What are British recommendations

Recommendations from Britain also call for VTE prophylaxis for high-risk patients as well as considering PE for patients with sudden onset oxygenation deterioration, respiratory distress, and reduced blood pressure. LMWH is suggested rather than oral anticoagulants, including switching patients normally taking a direct oral anticoagulant (DOAC) or vitamin K antagonist.

What are threshold values upon which to start systemic anticoagulation

Fact: Around a D-dimer >1,500 ng/mL and fibrinogen >800 mg/mL.

What about heparin

Long chain (unfractionated) heparin would theoretically be preferable on account of anti-inflammatory effects. While LMWH has less of an anti-inflammatory effect, DOACs have little. Inflammation plays a key role in COVID-19. IV unfractionated heparin has an advantage - that it can be stopped quickly if bleeding occurs.

Is it practical to give twice LMWH

Practical matters may dominate. In New York City, several hospitals have opted for DOACs.

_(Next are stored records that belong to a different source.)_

(** * firebase-autoform: the schema-driven form engine

    A shallow embedding of [packages/firebase-autoform/src/firebase-autoform.js]
    (class [FirebaseAutoform]) and the properties of its validation, value
    store, group partition and submission flow.

    Conventions of the embedding.
    - JavaScript numbers are IEEE 754 binary64 values: the kernel's primitive
      [float].
    - JavaScript strings are sequences of code units; [string] covers the code
      units 0..255.
    - Form values are JavaScript primitives ([undefined], [null], booleans,
      numbers, strings).
    - A plain object is the list of its own enumerable properties in
      [Object.entries] order, on top of [Object.prototype]; its keys are
      distinct ([well_formed]).  Property names are ordinary names: neither
      array indices (which JavaScript enumerates first) nor the accessor
      [__proto__].
    - An exception is a [Throw] completion carrying the error's [message]. *)

From Stdlib Require Import List String Ascii Bool Arith Lia ZArith Permutation.
From Stdlib Require Import PrimFloat Uint63 FloatOps FloatAxioms SpecFloat.
From Stdlib Require Import DecimalString.
Import ListNotations.
Local Open Scope string_scope.
Local Open Scope list_scope.

Set Implicit Arguments.

(** ** Completions: normal results and thrown errors *)

Inductive Completion (A : Type) : Type :=
| Normal (a : A)
| Throw (message : string).

Arguments Normal {A} a.
Arguments Throw {A} message.

Definition bind {A B : Type} (c : Completion A) (k : A -> Completion B)
  : Completion B :=
  match c with
  | Normal a => k a
  | Throw m => Throw m
  end.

They dont want the nurses to go into the patients room to give unfractionated heparin two or three times a day or to adjust IV unfractionated heparin. Its much easier to give an oral anticoagulant with a large number of patients. [Medpage Today]

What about antiphospholipid autoimmune responses

Three ICU patients with COVID-19 in China demonstrated antiphospholipid autoimmune responses, reported researchers from Peking Union Medical College Hospital in Beijing, in a letter to the New England Journal of Medicine. All three tested positive for anticardiolipin IgA and anti-β2-glycoprotein I IgA and IgG.

The presence of these antibodies may rarely lead to thrombotic events that are difficult to differentiate from other causes of multifocal thrombosis in critically patients, such as disseminated intravascular coagulation, heparin-induced thrombocytopenia, and thrombotic microangiopathy.

D-dimer was more than 21 mg/L in the first patient, who had evidence of ischemia in the lower limbs bilaterally and in digits two and three of left hand. CT imaging of the brain exhibited bilateral cerebral infarcts in multiple vascular territories. Lab results revealed leukocytosis, thrombocytopenia, elevated prothrombin time and partial thromboplastin time, and elevated levels of fibrinogen.

D-dimer was around 3 mg/L in the other two patients. Both had multiple cerebral infarctions in the right frontal lobe and other locations in the brain, and other findings were similar as well.

Lupus anticoagulant was not identified in any of them. [Medpage Today]

How sensitive is antiphospholipid autoimmune responses

Investigators have cautioned against drawing any causal conclusions. Antiphospholipid antibodies are known to be transiently positive at the time of acute infectious illness. Also, antiphospholipid antibody titers and lab assay used were not reported. [Medpage Today]

What is the mechanism of microvascular thrombosis

The SARS-CoV-2 virus enters cells through the angiotensin converting enzyme 2 (ACE2) receptors. As the virus binds to these cells, it may cause damage to the blood vessel, particularly the microcirculation of the small blood vessels, thus inciting platelet aggregation. [Medpage Today]

Is their any autopsy confirmation

Autopsies have shown inflammatory changes in the heart with fine interstitial mononuclear inflammatory infiltrates, but no viral inclusions in the heart. Other potential mechanisms for cardiac damage include hypoxia-induced myocardial injury, cardiac microvascular damage, and systemic inflammatory response syndrome. [Medpage Today]

Is thrombosis the major reason for multiorgan failure

If thrombosis is the major reason for multiorgan failure, then anticoagulation is really important.